**Work order:** Somewhere below are a line with "assert (last (recorded inp)" and a later line with "destruct (bool_decide (cmd_history". Output exactly those lines and all lines between them.

[Stored data]
Lemma after_required_grows d r :
  validate_dict d = Ok r -> grows (dict_error d) (fst (after_required d)) r.
Proof.
  intros E. destruct (Pipeline.validate_dict_steps d r E) as (st4&st5&r6&m6&b&E4&E5&E6&Eb&->).
  unfold after_required.
  eapply grows_trans.
  { eapply grows_weaken; [|apply (grows_fold_left (A:=string) (fun _ _ => False))];
      [intros e [x [_ []]] | intros; apply important_step_grows]. }
  eapply grows_trans.
  { eapply grows_weaken; [|apply (grows_fold_left (A:=string*pyval) (fun _ _ => False))];
      [intros e [x [_ []]] | intros; apply completeness_step_grows]. }
  eapply grows_trans.
  { eapply grows_weaken; [|eapply (grows_foldM (type_error d)); [|exact E4]].
    - intros e He. right; left. exact He.
    - intros st x st' _ H. eapply field_type_step_grows, H. }
  eapply grows_trans.
  { eapply grows_weaken; [|eapply (grows_foldM constraint_error); [|exact E5]].
    - intros e He. right; right; left. exact He.
    - intros st x st' _ H. eapply constraint_step_grows, H. }
  eapply grows_trans.
  { eapply grows_weaken; [|eapply (grows_foldM check_error); [|exact E6]].
    - intros e He. right; right; right. exact He.
    - intros st x st' _ H. eapply logical_step_grows, H. }
  exists [], []. cbn. rewrite !app_nil_r. auto.
Qed.

Lemma validate_dict_grows d r :
  validate_dict d = Ok r -> grows (dict_error d) init_result r.
Proof.
  intros E. eapply grows_trans; [|exact (after_required_grows d r E)].
  eapply grows_weaken; [|apply (grows_fold_left missing_error)].
  - intros e He. left. exact He.
  - intros st x _. apply required_step_grows.
Qed.


Lemma foldM_app {A S} (f : S -> A -> res S) l1 l2 s s' :
  foldM f (l1 ++ l2) s = Ok s' ->
  exists s1, foldM f l1 s = Ok s1 /\ foldM f l2 s1 = Ok s'.
Proof.
  revert s. induction l1 as [|x l1 IH]; simpl; intros s E; [eauto|].
  apply bind_ok in E as [s0 [E0 E]]. destruct (IH s0 E) as [s1 [E1 E2]].
  exists s1. rewrite E0. simpl. auto.
Qed.

(** From the end of the type loop to the report, errors and warnings only grow. *)
Lemma after_types_grows d r :
  validate_dict d = Ok r ->
  exists st4,
    foldM (field_type_step d) field_types
      (fold_left completeness_step d
         (fold_left (important_step d) important_fields (after_required d))) = Ok st4
    /\ grows (fun _ => True) (fst st4) r.
Proof.
  intros E. destruct (Pipeline.validate_dict_steps d r E) as (st4&st5&r6&m6&b&E4&E5&E6&Eb&->).
  exists st4. split; [exact E4|].
  eapply grows_trans.
  { eapply grows_weaken; [|eapply (grows_foldM constraint_error); [|exact E5]].
    - intros; exact I.
    - intros st x st' _ H. eapply constraint_step_grows, H. }
  eapply grows_trans.
  { eapply grows_weaken; [|eapply (grows_foldM check_error); [|exact E6]].
    - intros; exact I.
    - intros st x st' _ H. eapply logical_step_grows, H. }
  exists [], []. cbn. rewrite !app_nil_r. auto.
Qed.

End WithIso.
End Origins.
(** X4. A command is not recorded twice in a row: after record_command
    the newest entry of the command history is the command, recording it
    again changes nothing, and a command that already is the newest entry
    leaves the world as it is.  Any other command is added as by
    add_to_cmd_history. *)
Theorem record_command_skips_repeat (cmd : string) (w : World) :
  active_ok w ->
  cmd_history_wf (input (get_active_terminal w)) ->
  let inp := input (get_active_terminal w) in
  let w1 := record_command cmd w in
  last (recorded (input (get_active_terminal w1))) = Some (Some cmd) /\
  record_command cmd w1 = w1 /\
  (last (recorded inp) = Some (Some cmd) -> w1 = w) /\
  (last (recorded inp) <> Some (Some cmd) ->
   input (get_active_terminal w1) = add_to_cmd_history inp cmd).
Proof.
  intros Hok Hwf inp w1.
  assert (forall v, cmd_history_wf (input (get_active_terminal v)) ->
            last (recorded (input (get_active_terminal v))) = Some (Some cmd) ->
            record_command cmd v = v) as Hskip.
  { intros v Hv Hlast. apply (last_recorded _ _ Hv) in Hlast as [Hnz Hent].
    unfold record_command. rewrite Hent.
    destruct (Z.eqb_spec (cmd_history_count (input (get_active_terminal v))) 0);
      [contradiction|].
    rewrite bool_decide_eq_true_2 by reflexivity. reflexivity. }
  assert (last (recorded inp) <> Some (Some cmd) ->
          w1 = update_active (fun t => set_input (add_to_cmd_history (input t) cmd) t) w)
    as Hadd.
  { intros Hne. subst w1. unfold record_command. fold inp.
    destruct (Z.eqb_spec (cmd_history_count inp) 0) as [Hz|Hnz]; [reflexivity|].
    destruct (bool_decide (cmd_history inp !!! Z.to_nat (cmd_history_count inp - 1)
                           = Some cmd)) eqn:Hd; [|reflexivity].
    exfalso. apply Hne. apply (last_recorded _ _ Hwf).
    split; [exact Hnz|]. apply bool_decide_eq_true_1 in Hd. exact Hd. }
  assert (last (recorded (input (get_active_terminal w1))) = Some (Some cmd)) as Hlast.
  { destruct (decide (last (recorded inp) = Some (Some cmd))) as [Hyes|Hno].
    - subst w1. rewrite (Hskip w Hwf Hyes). exact Hyes.
    - rewrite (Hadd Hno). rewrite get_active_update_active by exact Hok.
      cbn [input set_input]. fold inp.
      destruct (add_to_cmd_history_recorded inp cmd Hwf) as (_ & Hr & _).
      cbv zeta in Hr. rewrite Hr.
      pose proof (recorded_length inp Hwf) as Hlen.
      pose proof (ch_count _ Hwf) as Hc. unfold MAX_CMD_HISTORY in Hc.
      rewrite last_lookup, length_drop, length_app. cbn [length].
      rewrite lookup_drop.
      replace (length (recorded inp) + 1 - 256
               + pred (length (recorded inp) + 1 - (length (recorded inp) + 1 - 256)))%nat
        with (length (recorded inp)) by lia.
      apply list_lookup_middle. reflexivity. }
  assert (cmd_history_wf (input (get_active_terminal w1))) as Hwf1.
  { destruct (decide (last (recorded inp) = Some (Some cmd))) as [Hyes|Hno].
    - subst w1. rewrite (Hskip w Hwf Hyes). exact Hwf.
    - rewrite (Hadd Hno). rewrite get_active_update_active by exact Hok.
      cbn [input set_input]. apply (add_to_cmd_history_recorded inp cmd Hwf). }
  split; [exact Hlast|]. split; [apply Hskip; assumption|].
  split; [intros Hyes; apply Hskip; assumption|].
  intros Hno. rewrite (Hadd Hno). rewrite get_active_update_active by exact Hok.
  reflexivity.
Qed.

Lemma record_command_skips_repeat_witness :
  record_command "ls" (record_command "ls" sample_world) = record_command "ls" sample_world.
Proof.
  apply (record_command_skips_repeat "ls" sample_world).
  - apply sample_world_ok.
  - split; [vm_compute; split; discriminate|vm_compute; reflexivity].
Defined.

(** ** The line editor *)

Lemma strncpy_cons n c s : strncpy (S n) (String c s) = String c (strncpy n s).
Proof. reflexivity. Qed.

Lemma strncpy_zero s : strncpy 0 s = EmptyString.
Proof. reflexivity. Qed.

Lemma append_cons c (a b : string) : (String c a ++ b)%string = String c (a ++ b).
Proof. reflexivity. Qed.

Lemma string_drop_cons n c s : string_drop (S n) (String c s) = string_drop n s.
Proof. reflexivity. Qed.

Lemma append_length (a b : string) :
  String.length (a ++ b) = (String.length a + String.length b)%nat.
Proof.
  induction a as [|c a IH]; [reflexivity|].
  rewrite append_cons. cbn [String.length]. now rewrite IH.
Qed.

Lemma append_empty_r (a : string) : (a ++ EmptyString)%string = a.
Proof.
  induction a as [|c a IH]; [reflexivity|].
  rewrite append_cons. now rewrite IH.
Qed.

Lemma strncpy_string_drop n : forall s, (strncpy n s ++ string_drop n s)%string = s.
Proof.
  induction n as [|n IH]; intros [|c s]; try reflexivity.
  rewrite strncpy_cons, string_drop_cons, append_cons. now rewrite IH.
Qed.

Lemma string_drop_length n : forall s,
  String.length (string_drop n s) = (String.length s - n)%nat.
Proof. induction n as [|n IH]; intros [|c s]; simpl; auto. Qed.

**Result:**
  assert (last (recorded inp) <> Some (Some cmd) ->
          w1 = update_active (fun t => set_input (add_to_cmd_history (input t) cmd) t) w)
    as Hadd.
  { intros Hne. subst w1. unfold record_command. fold inp.
    destruct (Z.eqb_spec (cmd_history_count inp) 0) as [Hz|Hnz]; [reflexivity|].
    destruct (bool_decide (cmd_history inp !!! Z.to_nat (cmd_history_count inp - 1)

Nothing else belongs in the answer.